Analyzing urban sub-grid processes using high-resolution land cover and an integrated hydrologic model
Wednesday, 17 December 2014
As the world rapidly urbanizes, a grasp of water resources within an urban context becomes crucial to both the policy and scientific communities. Parameterizing and understanding the interactions between the land surface and terrestrial hydrologic budgets of the urban domain within watershed and regional models is critical to this goal. The work presented here assesses the processes simulated by an integrated, coupled land surface/hydrologic model at various spatial scales in the urban domain as well as the changes in partitioning of runoff and evapotranspiration (ET) as a function of land cover heterogeneity.
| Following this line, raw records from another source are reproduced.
(** Removing the element at [start]: the order can fail only above [start]. *)
Lemma fev_timers_sift_down_spec h m g start l :
  hstate K h m g (-1) → heap_ok (keys K g) (Z.of_nat (length g)) → arr_get g start = Some l →
  ∃ h' m' g',
    fev_timers_sift_down h m (Z.of_nat (length g)) start = Some (h', m') ∧
    hstate K h' m' g' (-1) ∧ g ≡ₚ l :: g' ∧ relink g' m m' ∧
    up_ok (keys K g') (Z.of_nat (length g')) start ∧ length h' = length h ∧
    (0 < start → arr_get g' 0 = arr_get g 0).
Proof.
  intros Hs Hk Hx. pose proof (arr_get_lt _ _ _ Hx) as Rx.
  destruct g as [|last g _] using rev_ind; [simpl in Rx; lia|].
  rewrite length_app in *. cbn [length] in *. unfold fev_timers_sift_down.
  rewrite (proj2 (Z.leb_le 1 _)), (proj2 (Z.ltb_lt start _)) by lia.
  apply heap_ok_drop_last in Hk.
  destruct (Z.eqb_spec start (Z.of_nat (length g + 1) - 1)) as [E|E].
  - exists h, m, g. split; [done|]. assert (start = Z.of_nat (length g)) as -> by lia.
    rewrite arr_get_app_last in Hx. injection Hx as ->.
    split; [by eapply hstate_drop_last|]. split; [symmetry; apply Permutation_cons_append|].
    split; [done|]. split; [|split; [done|]].
    + split; intros; [apply Hk|]; lia.
    + intros. symmetry. apply arr_get_app_l. lia.
  - replace (Z.of_nat (length g + 1) - 1) with (Z.of_nat (length g)) by lia.
    rewrite (proj2 (Z.leb_le 2 _)) by lia.
    rewrite (hs_agree _ _ _ _ _ Hs), arr_get_app_last
      by (rewrite ?length_app; cbn [length]; lia). cbn [mbind option_bind].
    rewrite arr_get_app_l in Hx by lia.
    pose proof (hstate_replace _ _ _ _ _ _ Hs Hx) as Hs1.
    pose proof (replace_perm g start l last Hx) as Hperm.
    pose proof (λ j, arr_get_insert g start j last ltac:(lia)) as Hg1.
    set (g1 := <[Z.to_nat start := last]> g) in *.
    assert (Hlen1 : length g1 = length g) by (unfold g1; by rewrite length_insert).
    destruct (sift_down_loop_opt h m g1 start last)
      as (h2 & m2 & g2 & start2 & E2 & Hs2 & Hy2 & Hp2 & Hr2 & Hk2 & Hl2 & H02); [done| | |].
    { by rewrite Hg1, decide_True. }
    { rewrite Hlen1. apply (down_ok_start (keys K g)); [done|lia|].
      intros j Hj Hne. unfold keys. by rewrite Hg1, decide_False by congruence. }
    rewrite Hlen1 in E2. rewrite E2. cbn [mbind option_bind].
    destruct (hole_fill _ _ _ _ _ Hs2 Hy2) as (h3 & m3 & -> & -> & Hs3 & Hr3 & Hl3 & _).
    cbn [mbind option_bind]. exists h3, m3, g2. split; [done|]. split; [done|].
    split; [by rewrite Hp2|]. assert (length g2 = length g1) as -> by (by rewrite Hp2).
    split; [|split; [done|split; [congruence|]]].
    + etrans; [|done]. eapply relink_mono; [|done]. intros z. by rewrite Hp2.
    + intros ?. rewrite H02, Hg1, decide_False, arr_get_app_l by lia. done.
Qed.
End loops.

(** ** The bucket *)

(** The bucket holds exactly the timers [ts]: the first [len] cells of the
    array are a heap-ordered arrangement [g] of [ts], each timer knows its
    index, and the capacity is that of the array and small enough for its size
    in bytes to be computed. *)
Definition heap_repr (b : heap_bucket) (m : hstore) (ts : list loc) : Prop :=
  ∃ g, g ≡ₚ ts ∧ hstate (key m) (heap b) m g (-1) ∧
       heap_ok (keys (key m) g) (Z.of_nat (length g)) ∧
       len b = Z.of_nat (length g) ∧ capacity b = Z.of_nat (length (heap b)) ∧
       capacity b <= SIZE_MAX / ptr_size.

Section bucket.
Implicit Types (b : heap_bucket) (m : hstore) (ts g : list loc).

Lemma keys_ext K K' g i : (∀ l, K l = K' l) → keys K g i = keys K' g i.
Proof. intros E. unfold keys. destruct (arr_get g i); [apply E|done]. Qed.

Lemma hstate_ext K K' h m g hole :
  (∀ l, K l = K' l) → hstate K h m g hole → hstate K' h m g hole.
Proof.
  intros E [? ? Hk ? ?]. split; try done. intros l Hl. rewrite <- E. by apply Hk.
Qed.

Lemma hstate_hole K h m g hole : hstate K h m g (-1) → hstate K h m g hole.
Proof.
  intros [? ? ? Ha Hi]. split; try done.
  - intros i ? _. apply Ha; lia.
  - intros i l Hl _. apply Hi; [done|]. pose proof (arr_get_lt _ _ _ Hl). lia.
Qed.

(** Re-establishing [heap_repr] after an operation that worked with the keys
    of the store it started from. *)
Lemma heap_repr_intro m h m' g n c ts ls :
  relink ls m m' → hstate (key m) h m' g (-1) → heap_ok (keys (key m) g) (Z.of_nat (length g)) →
  n = Z.of_nat (length g) → c = Z.of_nat (length h) → c <= SIZE_MAX / ptr_size → g ≡ₚ ts →
  heap_repr (mk_bucket h n c) m' ts.
Proof.
  intros Hr Hs Hk -> -> Hc Hp. exists g. simpl.
  assert (E : ∀ l, key m l = key m' l) by (intros; symmetry; by eapply key_relink).
  split; [done|]. split; [by eapply hstate_ext|]. split; [|done].
  intros i Hi. pose proof (Hk i Hi) as H. by rewrite !(keys_ext (key m) (key m')) in H by done.
Qed.

Lemma heap_get_root b m g :
  hstate (key m) (heap b) m g (-1) → len b = Z.of_nat (length g) →
  fev_timers_bucket_min b = arr_get g 0.
Proof.
  intros Hs Hl. unfold fev_timers_bucket_min, fev_timers_bucket_empty.
  destruct (Z.eqb_spec (len b) 0) as [E|E]; simpl.
  - destruct g; [done|simpl in *; lia].
  - rewrite (hs_agree _ _ _ _ _ Hs) by lia. done.
Qed.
Two land cover datasets for the City of Los Angeles are utilized: (1) the National Land Cover Database (NLCD) dataset at a 30-m resolution that categorizes the urban domain between developed open space, and low, medium and high intensity developed land cover; and (2) an ultra high-resolution dataset that classifies the City into grass, tree, bare soil, and impervious land cover at a 0.6-m resolution. Using these datasets and hourly observed meteorological forcings, we simulate various permutations and resolutions ranging from 0.6-m to 30-m for a two year spin-up and two year study period. Our analyses shows that increasing resolution alone, while holding all other parameters constant, greatly changes timing of hydrologic events and the overall hydrologic budget with higher resolutions producing less overland flow than lower resolution models. The impact of the highly organized, yet heterogeneous, land cover typical of the urban domain is also assessed. The runoff/runon processes characteristic of these domains create variations in overland flow of up to ±20% and ±3% in ET. Finally, the impact of scaling land surface and hydrologic parameters is shown to create systematic diurnal biases in the surface energy budget in contrast to the seasonal biases seen in the hydrologic fluxes. This work, in addition to creating land surface parameters for the widely used NLCD urban land covers, illustrates nonlinear issues of scale and resolution and improves understanding of how these processes affect the surface energy and hydrologic budgets.